Your instructions
Repeat only the lines below from the one containing "ValueError (detail : string)" through the one containing "rbind r (λ a, Ok (f a)).", inclusive, exactly as written.

Collected data entries
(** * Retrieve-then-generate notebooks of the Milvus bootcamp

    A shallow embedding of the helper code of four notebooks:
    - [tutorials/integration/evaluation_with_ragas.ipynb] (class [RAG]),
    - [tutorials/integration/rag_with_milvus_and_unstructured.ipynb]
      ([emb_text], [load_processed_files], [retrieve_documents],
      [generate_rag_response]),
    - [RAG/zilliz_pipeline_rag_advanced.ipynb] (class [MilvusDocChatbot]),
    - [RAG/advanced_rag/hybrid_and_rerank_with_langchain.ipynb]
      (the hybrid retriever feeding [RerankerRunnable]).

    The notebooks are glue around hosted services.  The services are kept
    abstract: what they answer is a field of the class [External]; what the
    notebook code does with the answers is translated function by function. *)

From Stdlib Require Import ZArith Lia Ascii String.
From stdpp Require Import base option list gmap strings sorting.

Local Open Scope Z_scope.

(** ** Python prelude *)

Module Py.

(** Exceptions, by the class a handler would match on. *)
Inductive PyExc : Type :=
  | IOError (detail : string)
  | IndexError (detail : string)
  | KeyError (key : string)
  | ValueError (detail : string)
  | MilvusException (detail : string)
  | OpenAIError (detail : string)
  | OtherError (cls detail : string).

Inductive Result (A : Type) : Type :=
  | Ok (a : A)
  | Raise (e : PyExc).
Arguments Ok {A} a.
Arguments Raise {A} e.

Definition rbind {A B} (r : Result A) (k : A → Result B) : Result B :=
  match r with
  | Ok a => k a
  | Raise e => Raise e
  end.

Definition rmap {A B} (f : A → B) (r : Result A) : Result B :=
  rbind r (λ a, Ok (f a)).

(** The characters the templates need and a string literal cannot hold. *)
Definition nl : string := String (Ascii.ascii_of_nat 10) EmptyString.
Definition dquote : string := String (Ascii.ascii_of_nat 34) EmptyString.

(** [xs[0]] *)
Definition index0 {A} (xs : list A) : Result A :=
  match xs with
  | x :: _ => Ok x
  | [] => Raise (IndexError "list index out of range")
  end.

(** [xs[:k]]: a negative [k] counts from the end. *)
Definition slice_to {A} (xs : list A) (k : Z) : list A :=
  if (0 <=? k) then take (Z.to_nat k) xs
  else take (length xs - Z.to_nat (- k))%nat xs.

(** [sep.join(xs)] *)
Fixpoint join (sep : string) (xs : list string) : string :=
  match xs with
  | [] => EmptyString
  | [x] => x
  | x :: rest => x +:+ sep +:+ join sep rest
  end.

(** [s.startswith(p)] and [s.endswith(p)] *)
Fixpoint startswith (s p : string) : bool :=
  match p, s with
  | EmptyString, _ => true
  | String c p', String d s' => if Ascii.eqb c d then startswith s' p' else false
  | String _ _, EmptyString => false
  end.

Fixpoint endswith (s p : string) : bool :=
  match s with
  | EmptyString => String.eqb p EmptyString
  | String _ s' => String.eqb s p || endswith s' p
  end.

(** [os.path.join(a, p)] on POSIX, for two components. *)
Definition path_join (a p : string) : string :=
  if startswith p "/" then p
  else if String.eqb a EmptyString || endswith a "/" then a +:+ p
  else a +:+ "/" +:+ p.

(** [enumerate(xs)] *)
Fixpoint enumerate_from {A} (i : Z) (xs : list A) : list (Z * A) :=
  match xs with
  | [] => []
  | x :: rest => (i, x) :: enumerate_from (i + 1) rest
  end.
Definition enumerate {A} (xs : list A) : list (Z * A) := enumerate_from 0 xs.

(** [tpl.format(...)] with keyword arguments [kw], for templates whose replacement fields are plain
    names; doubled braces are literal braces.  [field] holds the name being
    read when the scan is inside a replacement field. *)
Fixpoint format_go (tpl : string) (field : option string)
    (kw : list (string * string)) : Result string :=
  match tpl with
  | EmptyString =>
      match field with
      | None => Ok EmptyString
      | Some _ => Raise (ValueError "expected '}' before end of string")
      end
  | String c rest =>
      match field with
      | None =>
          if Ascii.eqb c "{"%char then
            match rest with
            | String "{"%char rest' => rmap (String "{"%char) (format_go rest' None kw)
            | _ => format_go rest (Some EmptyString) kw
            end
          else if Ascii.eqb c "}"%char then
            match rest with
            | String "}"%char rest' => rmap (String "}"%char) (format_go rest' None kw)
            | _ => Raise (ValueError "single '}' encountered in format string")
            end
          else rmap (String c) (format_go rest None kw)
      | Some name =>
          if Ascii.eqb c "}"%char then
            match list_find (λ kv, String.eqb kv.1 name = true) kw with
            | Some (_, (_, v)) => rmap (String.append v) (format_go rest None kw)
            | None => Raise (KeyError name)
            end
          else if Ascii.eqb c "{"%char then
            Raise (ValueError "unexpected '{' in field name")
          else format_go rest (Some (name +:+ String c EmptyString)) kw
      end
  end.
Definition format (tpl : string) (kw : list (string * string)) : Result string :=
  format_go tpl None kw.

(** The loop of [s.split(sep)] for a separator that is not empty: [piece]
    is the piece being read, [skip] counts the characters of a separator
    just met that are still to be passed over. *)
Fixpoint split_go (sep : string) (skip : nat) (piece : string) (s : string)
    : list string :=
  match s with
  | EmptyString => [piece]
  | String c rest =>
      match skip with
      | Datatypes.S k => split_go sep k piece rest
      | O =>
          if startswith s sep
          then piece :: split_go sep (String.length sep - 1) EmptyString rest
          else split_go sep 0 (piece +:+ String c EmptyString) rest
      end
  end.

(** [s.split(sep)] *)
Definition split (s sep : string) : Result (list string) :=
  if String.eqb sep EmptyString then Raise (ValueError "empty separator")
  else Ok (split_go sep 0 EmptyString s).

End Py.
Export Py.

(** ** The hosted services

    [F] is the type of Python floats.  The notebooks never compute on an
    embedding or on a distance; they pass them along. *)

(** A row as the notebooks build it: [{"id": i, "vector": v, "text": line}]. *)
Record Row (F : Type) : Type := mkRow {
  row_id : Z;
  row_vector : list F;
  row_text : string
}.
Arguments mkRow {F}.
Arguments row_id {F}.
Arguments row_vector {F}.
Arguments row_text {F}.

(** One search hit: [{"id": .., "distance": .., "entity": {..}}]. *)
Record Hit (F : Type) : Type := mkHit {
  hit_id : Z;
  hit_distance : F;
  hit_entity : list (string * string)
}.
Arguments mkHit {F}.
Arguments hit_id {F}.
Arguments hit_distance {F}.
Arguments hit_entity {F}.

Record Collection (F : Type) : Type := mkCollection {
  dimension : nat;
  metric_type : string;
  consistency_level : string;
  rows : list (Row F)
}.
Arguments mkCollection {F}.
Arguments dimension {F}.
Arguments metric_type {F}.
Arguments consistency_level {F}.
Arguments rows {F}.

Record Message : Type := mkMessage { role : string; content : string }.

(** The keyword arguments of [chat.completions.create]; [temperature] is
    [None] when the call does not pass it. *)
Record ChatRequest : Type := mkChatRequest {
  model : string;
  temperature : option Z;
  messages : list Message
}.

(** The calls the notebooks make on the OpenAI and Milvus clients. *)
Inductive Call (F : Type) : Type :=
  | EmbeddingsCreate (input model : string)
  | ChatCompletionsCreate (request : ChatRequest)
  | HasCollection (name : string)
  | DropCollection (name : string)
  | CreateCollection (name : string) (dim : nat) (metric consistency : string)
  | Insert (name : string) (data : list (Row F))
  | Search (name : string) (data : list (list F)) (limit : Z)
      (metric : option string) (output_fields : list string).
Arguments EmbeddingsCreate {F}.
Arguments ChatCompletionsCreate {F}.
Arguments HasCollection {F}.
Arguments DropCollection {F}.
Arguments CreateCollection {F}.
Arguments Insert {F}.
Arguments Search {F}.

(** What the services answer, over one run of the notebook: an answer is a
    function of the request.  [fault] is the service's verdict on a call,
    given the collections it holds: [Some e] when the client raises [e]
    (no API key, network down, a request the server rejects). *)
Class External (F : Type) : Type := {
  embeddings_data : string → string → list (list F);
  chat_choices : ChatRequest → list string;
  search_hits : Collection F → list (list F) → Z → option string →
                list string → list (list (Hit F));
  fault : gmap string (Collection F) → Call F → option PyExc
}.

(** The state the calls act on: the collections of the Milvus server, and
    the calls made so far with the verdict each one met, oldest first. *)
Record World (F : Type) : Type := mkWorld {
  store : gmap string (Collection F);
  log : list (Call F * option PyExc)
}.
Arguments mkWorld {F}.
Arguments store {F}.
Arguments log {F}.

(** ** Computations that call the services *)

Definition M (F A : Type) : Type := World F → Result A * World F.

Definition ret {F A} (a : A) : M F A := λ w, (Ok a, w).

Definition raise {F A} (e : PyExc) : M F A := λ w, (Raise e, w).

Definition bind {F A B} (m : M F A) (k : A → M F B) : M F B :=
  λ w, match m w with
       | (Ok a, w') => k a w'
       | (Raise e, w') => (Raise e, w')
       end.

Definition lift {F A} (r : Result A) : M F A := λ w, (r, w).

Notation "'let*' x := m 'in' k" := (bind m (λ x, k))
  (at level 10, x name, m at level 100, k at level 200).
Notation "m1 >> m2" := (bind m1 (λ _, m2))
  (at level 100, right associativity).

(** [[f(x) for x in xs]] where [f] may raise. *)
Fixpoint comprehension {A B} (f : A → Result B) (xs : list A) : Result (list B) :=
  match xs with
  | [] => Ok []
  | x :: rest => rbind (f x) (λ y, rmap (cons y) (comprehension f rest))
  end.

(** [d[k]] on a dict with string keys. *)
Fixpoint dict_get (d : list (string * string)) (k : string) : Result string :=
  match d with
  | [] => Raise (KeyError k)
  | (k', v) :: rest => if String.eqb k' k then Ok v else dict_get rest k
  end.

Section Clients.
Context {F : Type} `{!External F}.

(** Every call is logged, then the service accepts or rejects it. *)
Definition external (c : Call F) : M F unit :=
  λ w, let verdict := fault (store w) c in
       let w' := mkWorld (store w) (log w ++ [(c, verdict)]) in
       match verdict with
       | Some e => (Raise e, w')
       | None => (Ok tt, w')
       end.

Result of the task
  | ValueError (detail : string)
  | MilvusException (detail : string)
  | OpenAIError (detail : string)
  | OtherError (cls detail : string).

Inductive Result (A : Type) : Type :=
  | Ok (a : A)
  | Raise (e : PyExc).
Arguments Ok {A} a.
Arguments Raise {A} e.

Definition rbind {A B} (r : Result A) (k : A → Result B) : Result B :=
  match r with
  | Ok a => k a
  | Raise e => Raise e
  end.

Definition rmap {A B} (f : A → B) (r : Result A) : Result B :=
  rbind r (λ a, Ok (f a)).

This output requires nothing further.